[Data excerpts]

(* ===== verification/IdentityStore.v ===== *)
(** * IdentityStore: the tables and the Redis keys of [identity/]

    The three tables of [database/schema/identity.ts], the revocation keys and the
    kill channel, behind statements with the shape the services use: guarded updates
    that return the rows they changed, first matches, and inserts that hit the unique
    indexes. Times are in milliseconds and every statement reads one clock. Redis may
    be unreachable, in which case a command fails and changes nothing. *)

From S2P Require Import Prelude Schema Errors OrdersRead RateLimit Atoms.

(** ** Rows *)

Record UserRow := {
  u_id : string; u_email : string; u_passwordHash : string; u_displayName : string;
  u_role : UserRole; u_isActive : bool }.

Record TokenRow := {
  rt_id : string; rt_userId : string; rt_tokenHash : string; rt_familyId : string;
  rt_expiresAt : Z; rt_revokedAt : option Z }.

Record DeviceRow := {
  d_id : string; d_name : string; d_tokenHash : option string;
  d_pairingCodeHash : option string; d_pairingExpiresAt : option Z;
  d_status : DeviceStatus; d_lastSeenAt : option Z; d_registeredBy : string; d_createdAt : Z }.

(** [Revocation]: what a message on the kill channel names. *)
Inductive Revocation := RevokeUser (userId : string) | RevokeToken (jti : string) | RevokeDevice (deviceId : string).

#[export] Instance Revocation_eq_dec : EqDecision Revocation.
Proof. solve_decision. Defined.

Record Identity := {
  i_now : Z;
  i_users : gmap string UserRow;
  i_refreshTokens : gmap string TokenRow;
  i_kioskDevices : gmap string DeviceRow;
  i_redis : Redis;
  i_redisUp : bool;
  i_published : list Revocation }.

Definition with_users (t : gmap string UserRow) (s : Identity) : Identity :=
  {| i_now := i_now s; i_users := t; i_refreshTokens := i_refreshTokens s;
     i_kioskDevices := i_kioskDevices s; i_redis := i_redis s; i_redisUp := i_redisUp s;
     i_published := i_published s |}.
Definition with_refreshTokens (t : gmap string TokenRow) (s : Identity) : Identity :=
  {| i_now := i_now s; i_users := i_users s; i_refreshTokens := t;
     i_kioskDevices := i_kioskDevices s; i_redis := i_redis s; i_redisUp := i_redisUp s;
     i_published := i_published s |}.
Definition with_devices (t : gmap string DeviceRow) (s : Identity) : Identity :=
  {| i_now := i_now s; i_users := i_users s; i_refreshTokens := i_refreshTokens s;
     i_kioskDevices := t; i_redis := i_redis s; i_redisUp := i_redisUp s;
     i_published := i_published s |}.
(** Everything but the tables. *)
Definition with_outside (now : Z) (redis : Redis) (up : bool) (published : list Revocation)
    (s : Identity) : Identity :=
  {| i_now := now; i_users := i_users s; i_refreshTokens := i_refreshTokens s;
     i_kioskDevices := i_kioskDevices s; i_redis := redis; i_redisUp := up;
     i_published := published |}.

(** ** Statements *)

Section statements.
Context {R : Type}.

Definition rows (table : gmap string R) : list R := (map_to_list table).*2.

(** [findFirst({ where })]. *)
Definition findFirst (P : R → bool) (table : gmap string R) : option R :=
  head (filter (fun r => P r = true) (rows table)).

(** [update().set(f).where(P)]: the table after it, and what [returning] holds. *)
Definition updateWhere (P : R → bool) (f : R → R) (table : gmap string R) : gmap string R * list R :=
  ((fun r => if P r then f r else r) <$> table, f <$> filter (fun r => P r = true) (rows table)).

Lemma elem_of_rows r table : r ∈ rows table ↔ ∃ k, table !! k = Some r.
Proof.
  unfold rows. rewrite list_elem_of_fmap. split.
  - intros ([k r'] & -> & H). exists k. by apply elem_of_map_to_list.
  - intros [k H]. exists (k, r). split; [done|]. by apply elem_of_map_to_list.
Qed.

Lemma findFirst_Some P table r :
  findFirst P table = Some r → P r = true ∧ ∃ k, table !! k = Some r.
Proof.
  unfold findFirst. intros H. apply head_Some_elem_of, list_elem_of_filter in H as [? H].
  by apply elem_of_rows in H.
Qed.

Lemma findFirst_None P table :
  findFirst P table = None ↔ ∀ k r, table !! k = Some r → P r = false.
Proof.
  unfold findFirst. rewrite head_None. split.
  - intros H k r Hr. destruct (P r) eqn:E; [|done]. exfalso.
    assert (r ∈ filter (fun r => P r = true) (rows table)) as Hin.
    { apply list_elem_of_filter. split; [done|]. apply elem_of_rows. eauto. }
    rewrite H in Hin. by apply elem_of_nil in Hin.
  - intros H. destruct (filter _ _) as [|r l] eqn:E; [done|]. exfalso.
    assert (r ∈ filter (fun r => P r = true) (rows table)) as Hin by (rewrite E; constructor).
    apply list_elem_of_filter in Hin as [HP Hin]. apply elem_of_rows in Hin as [k Hk].
    by rewrite (H k r Hk) in HP.
Qed.

(** A unique match is the first one. *)
Lemma findFirst_unique P table k r :
  table !! k = Some r → P r = true → (∀ k' r', table !! k' = Some r' → P r' = true → k' = k) →
  findFirst P table = Some r.
Proof.
  intros Hr HP Hu. destruct (findFirst P table) as [r'|] eqn:E.
  - apply findFirst_Some in E as (HP' & k' & Hk'). rewrite (Hu _ _ Hk' HP') in Hk'. congruence.
  - rewrite findFirst_None in E. by rewrite (E _ _ Hr) in HP.
Qed.

Lemma lookup_updateWhere P f table k :
  (updateWhere P f table).1 !! k = (fun r => if P r then f r else r) <$> table !! k.
Proof. apply lookup_fmap. Qed.

Lemma updateWhere_head P f table : head (updateWhere P f table).2 = f <$> findFirst P table.
Proof. unfold updateWhere, findFirst. cbn. by destruct (filter _ _). Qed.

Lemma updateWhere_none P f table :
  findFirst P table = None → (updateWhere P f table).1 = table.
Proof.
  rewrite findFirst_None. intros H. apply map_eq. intros k. rewrite lookup_updateWhere.
  destruct (table !! k) as [r|] eqn:E; [|done]. cbn. by rewrite (H _ _ E).
Qed.

(** Where one row matches, the update is an insert at its key. *)
Lemma updateWhere_one P f table k r :
  table !! k = Some r → P r = true → (∀ k' r', table !! k' = Some r' → P r' = true → k' = k) →
  updateWhere P f table = (<[k := f r]> table, [f r]) .
Proof.
  intros Hr HP Hu. unfold updateWhere. f_equal.
  - apply map_eq. intros k'. rewrite lookup_fmap. destruct (decide (k' = k)) as [->|Hne].
    + rewrite lookup_insert_eq, Hr. cbn. by rewrite HP.
    + rewrite lookup_insert_ne by done. destruct (table !! k') as [r'|] eqn:E; [|done]. cbn.
      destruct (P r') eqn:HP'; [|done]. by destruct Hne, (Hu _ _ E HP').
  - assert (filter (fun r => P r = true) (rows table) = [r]) as ->; [|done].
    unfold rows. rewrite <-(insert_id table k r Hr), <-(insert_delete_eq table).
    assert (∀ l : list (string * R), (∀ p, p ∈ l → P p.2 = false) →
      filter (fun r => P r = true) l.*2 = []) as Hnil.
    { induction l as [|p l IH]; intros Hl; [done|]. rewrite fmap_cons, filter_cons_False.
      - apply IH. intros q Hq. apply Hl. by constructor.
      - rewrite Hl by constructor. done. }
    assert (filter (fun r => P r = true) (map_to_list (delete k table)).*2 = []) as Hrest.
    { apply Hnil. intros [k' r'] Hin. apply elem_of_map_to_list, lookup_delete_Some in Hin as [Hne Hin].
      cbn. destruct (P r') eqn:HP'; [|done]. by destruct Hne; rewrite (Hu _ _ Hin HP'). }
    assert (filter (fun r => P r = true) (map_to_list (<[k := r]> (delete k table))).*2
            ≡ₚ filter (fun r => P r = true) (r :: (map_to_list (delete k table)).*2)) as Hp.
    { change (r :: (map_to_list (delete k table)).*2) with (((k, r) :: map_to_list (delete k table)).*2).
      apply filter_Permutation, fmap_Permutation, map_to_list_insert, lookup_delete_eq. }
    rewrite filter_cons_True in Hp by done. rewrite Hrest in Hp. by apply Permutation_singleton_r in Hp.
Qed.

Lemma rows_insert k r table : table !! k = None → rows (<[k := r]> table) ≡ₚ r :: rows table.
Proof.
  intros H. unfold rows. change (r :: (map_to_list table).*2) with (((k, r) :: map_to_list table).*2).
  by apply fmap_Permutation, map_to_list_insert.
Qed.

Lemma rows_take k r table : table !! k = Some r → rows table ≡ₚ r :: rows (delete k table).
Proof.
  intros H. rewrite <-(rows_insert k r) by apply lookup_delete_eq. by rewrite insert_delete_id.
Qed.

(** A statement that returned one row matched one key. *)
Lemma updateWhere_single P f table x k k' r r' :
  (updateWhere P f table).2 = [x] → table !! k = Some r → table !! k' = Some r' →
  P r = true → P r' = true → k = k'.
Proof.
  intros H Hk Hk' HP HP'. destruct (decide (k = k')) as [|Hne]; [done|]. exfalso.
  cbn in H. apply (f_equal length) in H. rewrite length_fmap in H. cbn in H.
  assert (filter (fun r => P r = true) (rows table)
    ≡ₚ r :: r' :: filter (fun r => P r = true) (rows (delete k' (delete k table)))) as Hp.
  { rewrite (rows_take k r) by done. rewrite filter_cons_True by done.
    rewrite (rows_take k' r') by (by rewrite lookup_delete_ne). by rewrite filter_cons_True. }
  apply Permutation_length in Hp. cbn in Hp. lia.
Qed.
End statements.

(** A citext comparison. *)
Definition sameEmail (a b : string) : bool := bool_decide (lowerText a = lowerText b).

(** A Redis command: none where it cannot be reached. *)
Definition onRedis {X} (f : Z → Redis → Redis * X) (s : Identity) : Identity * result AppError X :=
  if i_redisUp s then
    let '(redis, x) := f (i_now s) (i_redis s) in
    (with_outside (i_now s) redis (i_redisUp s) (i_published s) s, Ok x)
  else (s, Err (JsError "redis")).

Lemma onRedis_up {X} (f : Z → Redis → Redis * X) s : i_redisUp s = true →
  onRedis f s = (with_outside (i_now s) (f (i_now s) (i_redis s)).1 true (i_published s) s,
                 Ok (f (i_now s) (i_redis s)).2).
Proof. intros H. unfold onRedis. rewrite H. by destruct (f _ _). Qed.

(** [redis.publish]. *)
Definition publish (message : Revocation) (s : Identity) : Identity * result AppError unit :=
  if i_redisUp s then
    (with_outside (i_now s) (i_redis s) (i_redisUp s) (i_published s ++ [message]) s, Ok tt)
  else (s, Err (JsError "redis")).

(** A query, which changes nothing. *)
Definition query {X} (f : Identity → X) (s : Identity) : Identity * result AppError X := (s, Ok (f s)).

Notation idM := (fallible Identity AppError).

(** The clock moves, and Redis comes and goes. *)
Definition elapse (ms : Z) : idM unit :=
  act (fun s => (with_outside (i_now s + ms) (i_redis s) (i_redisUp s) (i_published s) s, Ok tt)).
Definition redisTurns (up : bool) : idM unit :=
  act (fun s => (with_outside (i_now s) (i_redis s) up (i_published s) s, Ok tt)).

TO DO → Above are the records; print exactly the lines from the line with "i_kioskDevices := i_kioskDevices s; i_redis := redis;" to the line with "(** A unique match is the first one. *)", including both, and nothing else.

RESPONSE →
     i_kioskDevices := i_kioskDevices s; i_redis := redis; i_redisUp := up;
     i_published := published |}.

(** ** Statements *)

Section statements.
Context {R : Type}.

Definition rows (table : gmap string R) : list R := (map_to_list table).*2.

(** [findFirst({ where })]. *)
Definition findFirst (P : R → bool) (table : gmap string R) : option R :=
  head (filter (fun r => P r = true) (rows table)).

(** [update().set(f).where(P)]: the table after it, and what [returning] holds. *)
Definition updateWhere (P : R → bool) (f : R → R) (table : gmap string R) : gmap string R * list R :=
  ((fun r => if P r then f r else r) <$> table, f <$> filter (fun r => P r = true) (rows table)).

Lemma elem_of_rows r table : r ∈ rows table ↔ ∃ k, table !! k = Some r.
Proof.
  unfold rows. rewrite list_elem_of_fmap. split.
  - intros ([k r'] & -> & H). exists k. by apply elem_of_map_to_list.
  - intros [k H]. exists (k, r). split; [done|]. by apply elem_of_map_to_list.
Qed.

Lemma findFirst_Some P table r :
  findFirst P table = Some r → P r = true ∧ ∃ k, table !! k = Some r.
Proof.
  unfold findFirst. intros H. apply head_Some_elem_of, list_elem_of_filter in H as [? H].
  by apply elem_of_rows in H.
Qed.

Lemma findFirst_None P table :
  findFirst P table = None ↔ ∀ k r, table !! k = Some r → P r = false.
Proof.
  unfold findFirst. rewrite head_None. split.
  - intros H k r Hr. destruct (P r) eqn:E; [|done]. exfalso.
    assert (r ∈ filter (fun r => P r = true) (rows table)) as Hin.
    { apply list_elem_of_filter. split; [done|]. apply elem_of_rows. eauto. }
    rewrite H in Hin. by apply elem_of_nil in Hin.
  - intros H. destruct (filter _ _) as [|r l] eqn:E; [done|]. exfalso.
    assert (r ∈ filter (fun r => P r = true) (rows table)) as Hin by (rewrite E; constructor).
    apply list_elem_of_filter in Hin as [HP Hin]. apply elem_of_rows in Hin as [k Hk].
    by rewrite (H k r Hk) in HP.
Qed.

(** A unique match is the first one. *)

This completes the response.